Password best practice
- Choose passwords that would be difficult for others to guess and then don’t update them regularly. A strong password should contain a mix of upper- and lower-case letters, numbers and symbols.
- If users choose strong passwords, then so long as they’re not compromised there is no need to change them. This approach works best when used with a password manager.
- Making password management a chore is a guaranteed way to encourage staff to take shortcuts with passwords and potentially use the same password over and over or write them down. Don’t make password management any more of a hassle than it needs to be.
- Use a password manager like LastPass or RoboForm to simplify the management and administration of passwords. Both LastPass and Roboform have a free product offering which is quite capable.
- Passwords should not relate to a family member or some other personal fact even if you think no one would know it.
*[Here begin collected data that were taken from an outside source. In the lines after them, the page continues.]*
Lemma hoare_step {A} (P R : option node → Prop) (m : M world io_error unit) op
    (k : M world Error A) Q :
  hoare P m (fun r t => match r with Ok _ => R t | Err _ => P t end) →
  (∀ e t, P t → Q (Err e) t) → hoare R k Q →
  hoare P (_ ← mapE (Io op) m; k) Q.
Proof.
  intros Hm He Hk. eapply hoare_bind with (R := fun _ => R); [|done]. apply hoare_mapE.
  eapply hoare_conseq; [done..|]. intros [] ??; simpl; auto.
Qed.

(** The outcome of a write: the record's file is as before or holds the new
    record, and on success holds the new record. *)
Definition written (es0 : entries) (record : LeaseRecord) (ok : bool) (es : entries) : Prop :=
  let name := file_name record in
  let new := Some (NFile 384 euid (encode record)) in
  frame es0 (lease_id record) es ∧
  if ok then ent_get name es = new else ent_get name es = ent_get name es0 ∨ ent_get name es = new.

Lemma write_steps_spec es0 record counter :
  valid_lease_id (lease_id record) = true →
  hoare (dirP (same es0 (lease_id record))) (write_steps [] (temp_name counter) record)
    (fun r t => dirP (written es0 record (is_ok r)) t).
Proof.
  intros Hv. set (lid := lease_id record) in *. set (temp := temp_name counter).
  assert (Htemp : ∀ id, valid_lease_id id = true → temp ≠ file_name_of id)
    by (intros; by apply temp_name_fresh).
  assert (Hset : ∀ n es, same es0 lid es → same es0 lid (ent_set temp n es)).
  { intros n es [Hf He]. split; [apply frame_set; auto|]. rewrite ent_get_set_ne; auto. }
  assert (Herr : ∀ (P : entries → Prop) t, (∀ es, P es → same es0 lid es) → dirP P t →
    dirP (written es0 record false) t).
  { intros P t HP. apply dirP_impl. intros es [Hf He]%HP. split; [done|]. by left. }
  set (staged := fun data es => same es0 lid es ∧ ent_get temp es = Some (NFile 384 euid data)).
  unfold write_steps, trip_lease.
  apply hoare_skip; [auto with read_only|intros; by eapply Herr|].
  eapply hoare_step with (R := dirP (staged EmptyString)).
  { eapply hoare_conseq; [apply create_file_root|done|]. intros [] t; [|done].
    apply dirP_impl. intros es (es1 & Hs & _ & ->). split; [auto|apply ent_get_set_eq]. }
  { intros; by eapply Herr. }
  apply hoare_skip; [auto with read_only|intros; eapply Herr; [|done]; by intros ? []|].
  eapply hoare_step with (R := dirP (staged (encode record))).
  { eapply hoare_conseq; [apply (write_all_root (staged EmptyString) temp (encode record) 384 euid);
      intros es [_ ?]; by eexists|done|]. intros [] t; [|done].
    apply dirP_impl. intros es (es1 & [Hs _] & _ & ->). split; [auto|apply ent_get_set_eq]. }
  { intros; eapply Herr; [|done]; by intros ? []. }
  apply hoare_skip; [auto with read_only|intros; eapply Herr; [|done]; by intros ? []|].
  apply hoare_skip; [unfold sync_all; auto with read_only
    |intros; eapply Herr; [|done]; by intros ? []|].
  apply hoare_skip; [auto with read_only|intros; eapply Herr; [|done]; by intros ? []|].
  eapply hoare_step with (R := dirP (written es0 record true)).
  { eapply hoare_conseq; [apply (rename_root (staged (encode record)));
      intros es [_ ?]; done|done|]. intros [] t; [|done].
    apply dirP_impl. intros es (es1 & [[Hf He] _] & _ & ->). split; [|apply ent_get_set_eq].
    apply frame_set; [apply frame_del; auto|]. intros id _. apply file_name_apart. }
  { intros; eapply Herr; [|done]; by intros ? []. }
  assert (Hlate : ∀ t, dirP (written es0 record true) t → dirP (written es0 record false) t).
  { intros t. apply dirP_impl. intros es [Hf He]. split; [done|]. by right. }
  apply hoare_skip; [auto with read_only|auto|]. apply hoare_mapE.
  eapply hoare_conseq; [apply (read_only_hoare sync_directory (dirP (written es0 record true))),
    read_only_sys|done|].
  intros [] t; simpl; auto.
Qed.

(** Opening the root gives the directory, or nothing happens. *)
Lemma hoare_open_root {A} (t0 : option node) (k : fd → M world Error A) Q :
  (∀ e, Q (Err e) t0) →
  (∀ mode uid es, t0 = Some (NDir mode uid es) → hoare (fun t => t = t0) (k []) Q) →
  hoare (fun t => t = t0) (d ← open_root; k d) Q.
Proof.
  intros He Hk w Hw. unfold mbind, M_bind. destruct (open_root w) as [[d|e] w'] eqn:Ho.
  - apply store_open_root_Ok in Ho as (-> & Hroot & mode & u & es & Hdir).
    eapply Hk; [|by rewrite Hroot]. by rewrite <-Hw.
  - simpl. apply (ro_root _ _ _ _ read_only_store_root) in Ho. rewrite Ho, Hw. auto.
Qed.

Definition unchanged_or (lid : string) (new : option LeaseRecord) (ok : bool)
    (t0 t : option node) : Prop :=
  tree_ok t ∧ replaced lid new ok (record_at t0) (record_at t).

Lemma unchanged_refl lid new t : tree_ok t → unchanged_or lid new false t t.
Proof. intros Ht. split; [done|]. split; [done|]. by left. Qed.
- Secure passwords don’t have to be something like “aldskfj83n*^)##”. This password isn’t as secure to brute-force attack as the much easier to remember “roof14skyred*car”.
- Check the strength of passwords at https://howsecureismypassword.net/ A secure password that can be remembered is particularly important if it’s a “key” password, such as the master password for LastPass, or your windows logon.
- Use a different password for every account/profile – that way if a password is compromised only one account / profile / service is affected – not all.
- Don’t share your passwords with anyone
Password Manager – Multi-user licensing
Password managers began as and still are largely a one-user purchase. But if you are responsible for the security of multiple users within an organisation, you should consider an option that offers some management capability and a volume discount. Many password manager providers have versions for teams and enterprises.
The main team feature these products provide is the ability to share login information with other users. They probably also allow an administrator to manage users. The administrator may be able to onboard new users, centrally manage shared items and who gets access to them, authorize and deauthorize devices, control access to features in the password manager, and more.
Failed Login Attempt Monitoring
Many Windows applications are susceptible to brute-force password hacking attempts (i.e. trying to identify the user’s password by repeatedly attempting to authenticate with different passwords).
However applications that use a Web portal for authentication frequently do not lock out a user account after a certain number of failed login attempts.
For your on-premise servers, implement failed login attempt monitoring to address this security risk.